> **PROVIDED INFORMATION**:

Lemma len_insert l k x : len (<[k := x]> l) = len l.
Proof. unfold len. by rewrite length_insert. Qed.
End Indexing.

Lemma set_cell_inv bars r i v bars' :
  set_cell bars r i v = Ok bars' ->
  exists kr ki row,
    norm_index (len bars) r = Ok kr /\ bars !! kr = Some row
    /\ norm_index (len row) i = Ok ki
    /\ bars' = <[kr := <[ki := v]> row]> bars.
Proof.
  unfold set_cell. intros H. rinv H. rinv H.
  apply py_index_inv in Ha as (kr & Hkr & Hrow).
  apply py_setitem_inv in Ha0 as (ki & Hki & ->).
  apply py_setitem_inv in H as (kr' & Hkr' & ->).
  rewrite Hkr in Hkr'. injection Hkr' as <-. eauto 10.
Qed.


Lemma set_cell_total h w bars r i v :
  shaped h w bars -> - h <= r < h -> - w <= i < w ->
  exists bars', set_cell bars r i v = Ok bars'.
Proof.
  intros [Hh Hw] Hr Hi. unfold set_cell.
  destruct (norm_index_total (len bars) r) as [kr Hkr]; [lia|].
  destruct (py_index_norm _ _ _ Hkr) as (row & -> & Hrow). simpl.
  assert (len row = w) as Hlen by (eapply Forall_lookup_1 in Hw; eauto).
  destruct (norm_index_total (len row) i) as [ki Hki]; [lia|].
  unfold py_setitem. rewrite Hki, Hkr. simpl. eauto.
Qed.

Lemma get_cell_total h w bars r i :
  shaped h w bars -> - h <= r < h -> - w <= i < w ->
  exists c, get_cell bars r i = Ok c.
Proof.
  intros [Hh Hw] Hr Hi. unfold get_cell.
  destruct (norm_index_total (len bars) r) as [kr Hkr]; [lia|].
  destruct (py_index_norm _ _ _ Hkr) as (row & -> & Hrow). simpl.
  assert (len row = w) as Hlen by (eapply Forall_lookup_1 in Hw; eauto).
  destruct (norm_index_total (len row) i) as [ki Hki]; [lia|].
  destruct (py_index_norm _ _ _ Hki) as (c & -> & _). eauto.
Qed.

* * *

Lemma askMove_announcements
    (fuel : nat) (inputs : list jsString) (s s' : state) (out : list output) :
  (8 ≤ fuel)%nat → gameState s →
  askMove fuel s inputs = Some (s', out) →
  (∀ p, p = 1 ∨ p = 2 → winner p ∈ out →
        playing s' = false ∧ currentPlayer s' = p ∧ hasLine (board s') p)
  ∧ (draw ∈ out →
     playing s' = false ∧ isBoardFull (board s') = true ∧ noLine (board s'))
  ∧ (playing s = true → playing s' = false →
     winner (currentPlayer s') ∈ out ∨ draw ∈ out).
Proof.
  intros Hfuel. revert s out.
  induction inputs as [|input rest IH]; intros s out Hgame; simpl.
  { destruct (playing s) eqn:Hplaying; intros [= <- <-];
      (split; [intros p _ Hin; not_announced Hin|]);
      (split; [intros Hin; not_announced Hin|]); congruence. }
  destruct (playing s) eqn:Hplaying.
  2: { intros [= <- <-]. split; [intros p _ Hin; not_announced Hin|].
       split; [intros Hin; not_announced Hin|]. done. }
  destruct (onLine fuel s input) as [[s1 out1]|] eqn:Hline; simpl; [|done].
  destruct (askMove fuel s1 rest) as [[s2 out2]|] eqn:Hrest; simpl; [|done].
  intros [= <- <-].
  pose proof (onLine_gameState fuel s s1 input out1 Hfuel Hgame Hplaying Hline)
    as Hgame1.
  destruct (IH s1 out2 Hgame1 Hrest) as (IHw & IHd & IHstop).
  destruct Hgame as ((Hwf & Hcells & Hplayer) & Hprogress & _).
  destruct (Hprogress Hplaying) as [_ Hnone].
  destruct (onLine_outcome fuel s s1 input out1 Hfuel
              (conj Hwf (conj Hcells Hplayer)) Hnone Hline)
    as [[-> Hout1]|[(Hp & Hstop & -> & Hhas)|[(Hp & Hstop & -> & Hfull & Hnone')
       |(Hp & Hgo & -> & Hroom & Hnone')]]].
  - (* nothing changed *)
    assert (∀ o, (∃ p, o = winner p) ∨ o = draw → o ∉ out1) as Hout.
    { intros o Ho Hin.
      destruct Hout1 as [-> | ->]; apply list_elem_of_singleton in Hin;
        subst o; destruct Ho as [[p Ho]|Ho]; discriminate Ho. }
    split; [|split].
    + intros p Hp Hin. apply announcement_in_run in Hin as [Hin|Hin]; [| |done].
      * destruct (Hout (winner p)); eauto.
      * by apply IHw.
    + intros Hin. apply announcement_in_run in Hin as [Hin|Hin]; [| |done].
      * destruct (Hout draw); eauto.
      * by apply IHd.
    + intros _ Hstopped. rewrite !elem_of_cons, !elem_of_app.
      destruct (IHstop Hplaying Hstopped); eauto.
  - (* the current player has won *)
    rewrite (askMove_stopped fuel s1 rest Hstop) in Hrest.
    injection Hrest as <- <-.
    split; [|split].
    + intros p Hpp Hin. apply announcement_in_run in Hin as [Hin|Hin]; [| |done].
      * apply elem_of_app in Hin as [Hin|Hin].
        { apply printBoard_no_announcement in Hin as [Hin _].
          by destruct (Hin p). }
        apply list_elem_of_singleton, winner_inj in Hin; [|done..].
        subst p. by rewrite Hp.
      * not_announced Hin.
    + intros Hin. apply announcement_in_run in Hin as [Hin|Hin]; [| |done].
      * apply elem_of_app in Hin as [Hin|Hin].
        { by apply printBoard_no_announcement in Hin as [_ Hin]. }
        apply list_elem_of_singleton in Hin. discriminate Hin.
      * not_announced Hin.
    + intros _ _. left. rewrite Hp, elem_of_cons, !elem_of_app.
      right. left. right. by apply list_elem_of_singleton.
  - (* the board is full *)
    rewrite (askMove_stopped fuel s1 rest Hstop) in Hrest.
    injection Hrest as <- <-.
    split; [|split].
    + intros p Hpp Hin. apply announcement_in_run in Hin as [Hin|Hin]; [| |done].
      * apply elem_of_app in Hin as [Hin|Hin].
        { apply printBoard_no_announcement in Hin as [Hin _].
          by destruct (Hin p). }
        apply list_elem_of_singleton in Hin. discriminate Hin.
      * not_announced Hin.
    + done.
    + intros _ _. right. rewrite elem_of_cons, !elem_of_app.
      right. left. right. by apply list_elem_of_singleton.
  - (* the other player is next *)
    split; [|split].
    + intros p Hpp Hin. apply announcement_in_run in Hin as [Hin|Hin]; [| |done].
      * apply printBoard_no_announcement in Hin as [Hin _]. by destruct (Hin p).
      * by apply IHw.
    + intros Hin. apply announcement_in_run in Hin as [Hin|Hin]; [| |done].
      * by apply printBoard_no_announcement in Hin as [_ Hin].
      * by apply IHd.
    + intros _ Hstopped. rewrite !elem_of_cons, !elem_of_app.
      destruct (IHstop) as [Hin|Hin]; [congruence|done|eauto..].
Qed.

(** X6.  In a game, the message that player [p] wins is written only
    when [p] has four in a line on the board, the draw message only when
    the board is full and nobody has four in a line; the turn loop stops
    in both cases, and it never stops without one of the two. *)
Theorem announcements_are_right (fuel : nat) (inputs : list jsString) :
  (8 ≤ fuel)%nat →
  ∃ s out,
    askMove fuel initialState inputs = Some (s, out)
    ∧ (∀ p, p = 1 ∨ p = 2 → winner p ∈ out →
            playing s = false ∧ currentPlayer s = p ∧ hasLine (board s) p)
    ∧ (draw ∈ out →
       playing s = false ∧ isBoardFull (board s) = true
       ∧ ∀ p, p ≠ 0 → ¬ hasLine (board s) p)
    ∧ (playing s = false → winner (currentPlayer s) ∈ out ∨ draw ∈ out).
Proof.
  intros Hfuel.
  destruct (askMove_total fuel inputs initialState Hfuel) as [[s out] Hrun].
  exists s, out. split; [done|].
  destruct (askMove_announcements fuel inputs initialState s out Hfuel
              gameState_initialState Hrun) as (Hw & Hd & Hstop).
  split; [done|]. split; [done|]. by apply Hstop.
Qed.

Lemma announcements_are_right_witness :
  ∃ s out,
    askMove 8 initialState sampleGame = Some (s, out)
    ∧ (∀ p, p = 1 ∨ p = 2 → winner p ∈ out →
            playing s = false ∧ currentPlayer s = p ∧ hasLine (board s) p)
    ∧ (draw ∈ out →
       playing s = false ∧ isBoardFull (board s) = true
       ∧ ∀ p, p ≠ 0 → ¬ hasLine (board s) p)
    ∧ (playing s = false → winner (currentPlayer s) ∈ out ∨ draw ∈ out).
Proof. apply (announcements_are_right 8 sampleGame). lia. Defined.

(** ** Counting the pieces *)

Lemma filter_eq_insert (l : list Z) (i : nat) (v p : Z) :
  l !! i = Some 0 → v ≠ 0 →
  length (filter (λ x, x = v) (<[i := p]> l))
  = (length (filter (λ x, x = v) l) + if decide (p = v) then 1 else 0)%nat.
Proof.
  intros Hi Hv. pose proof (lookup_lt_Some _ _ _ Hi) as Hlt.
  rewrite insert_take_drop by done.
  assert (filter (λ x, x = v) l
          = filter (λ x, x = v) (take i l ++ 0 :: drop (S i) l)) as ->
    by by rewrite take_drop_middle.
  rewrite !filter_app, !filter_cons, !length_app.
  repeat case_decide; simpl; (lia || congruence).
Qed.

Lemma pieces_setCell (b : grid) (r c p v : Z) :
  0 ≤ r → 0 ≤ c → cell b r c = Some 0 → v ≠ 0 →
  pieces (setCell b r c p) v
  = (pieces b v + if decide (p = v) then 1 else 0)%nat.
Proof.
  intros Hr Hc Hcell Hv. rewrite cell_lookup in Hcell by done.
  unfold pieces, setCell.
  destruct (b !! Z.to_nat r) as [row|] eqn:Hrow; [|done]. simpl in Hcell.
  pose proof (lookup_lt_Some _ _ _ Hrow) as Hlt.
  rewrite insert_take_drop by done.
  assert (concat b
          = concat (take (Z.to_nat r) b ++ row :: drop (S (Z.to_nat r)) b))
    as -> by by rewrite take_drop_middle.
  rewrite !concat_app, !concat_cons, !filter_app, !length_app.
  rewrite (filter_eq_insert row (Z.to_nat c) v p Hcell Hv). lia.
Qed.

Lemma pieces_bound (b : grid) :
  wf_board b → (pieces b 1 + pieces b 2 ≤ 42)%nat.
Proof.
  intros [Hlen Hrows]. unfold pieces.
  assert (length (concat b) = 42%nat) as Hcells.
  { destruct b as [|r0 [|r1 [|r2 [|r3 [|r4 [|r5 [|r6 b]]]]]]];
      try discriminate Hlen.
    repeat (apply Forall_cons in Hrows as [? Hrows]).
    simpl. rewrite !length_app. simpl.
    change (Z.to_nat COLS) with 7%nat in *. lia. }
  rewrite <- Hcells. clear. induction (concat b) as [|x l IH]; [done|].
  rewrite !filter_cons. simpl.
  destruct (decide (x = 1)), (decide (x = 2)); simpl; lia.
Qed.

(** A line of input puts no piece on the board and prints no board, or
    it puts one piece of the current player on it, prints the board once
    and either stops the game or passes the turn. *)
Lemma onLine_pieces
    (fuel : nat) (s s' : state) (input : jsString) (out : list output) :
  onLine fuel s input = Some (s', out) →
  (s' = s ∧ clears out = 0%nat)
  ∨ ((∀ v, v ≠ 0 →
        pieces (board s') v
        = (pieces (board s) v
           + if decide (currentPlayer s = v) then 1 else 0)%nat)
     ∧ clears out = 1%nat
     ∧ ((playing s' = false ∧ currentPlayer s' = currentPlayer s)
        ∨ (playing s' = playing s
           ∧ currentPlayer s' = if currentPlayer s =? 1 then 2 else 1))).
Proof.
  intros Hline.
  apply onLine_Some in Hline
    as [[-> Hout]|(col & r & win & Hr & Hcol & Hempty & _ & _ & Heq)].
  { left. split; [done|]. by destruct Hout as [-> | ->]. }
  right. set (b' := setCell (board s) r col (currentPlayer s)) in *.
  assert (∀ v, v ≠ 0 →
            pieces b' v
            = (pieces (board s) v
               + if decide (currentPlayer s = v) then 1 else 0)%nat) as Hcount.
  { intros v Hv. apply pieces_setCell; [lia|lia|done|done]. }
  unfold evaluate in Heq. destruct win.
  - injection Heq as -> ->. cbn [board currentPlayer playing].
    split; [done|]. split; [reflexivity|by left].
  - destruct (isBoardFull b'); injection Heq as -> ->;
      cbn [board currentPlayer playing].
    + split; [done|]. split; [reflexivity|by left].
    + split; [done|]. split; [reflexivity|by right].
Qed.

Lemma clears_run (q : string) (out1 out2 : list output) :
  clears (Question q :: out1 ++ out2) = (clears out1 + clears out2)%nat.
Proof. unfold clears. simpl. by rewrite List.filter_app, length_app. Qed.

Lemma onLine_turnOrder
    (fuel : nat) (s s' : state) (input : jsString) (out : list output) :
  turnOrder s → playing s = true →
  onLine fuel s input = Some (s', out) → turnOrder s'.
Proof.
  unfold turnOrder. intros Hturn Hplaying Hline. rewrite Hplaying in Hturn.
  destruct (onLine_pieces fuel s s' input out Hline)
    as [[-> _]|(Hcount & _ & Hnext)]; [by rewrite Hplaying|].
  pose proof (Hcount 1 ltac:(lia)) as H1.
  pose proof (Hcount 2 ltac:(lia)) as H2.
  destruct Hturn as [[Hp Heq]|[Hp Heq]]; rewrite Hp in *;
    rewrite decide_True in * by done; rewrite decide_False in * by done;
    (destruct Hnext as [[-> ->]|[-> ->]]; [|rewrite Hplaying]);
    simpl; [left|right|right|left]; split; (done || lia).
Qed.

> **TASK OBJECTIVE**:
Where a line of the listing contains "inputs", count it; your answer must be only the resulting number.

> **ANSWER FOR THE TASK**:
7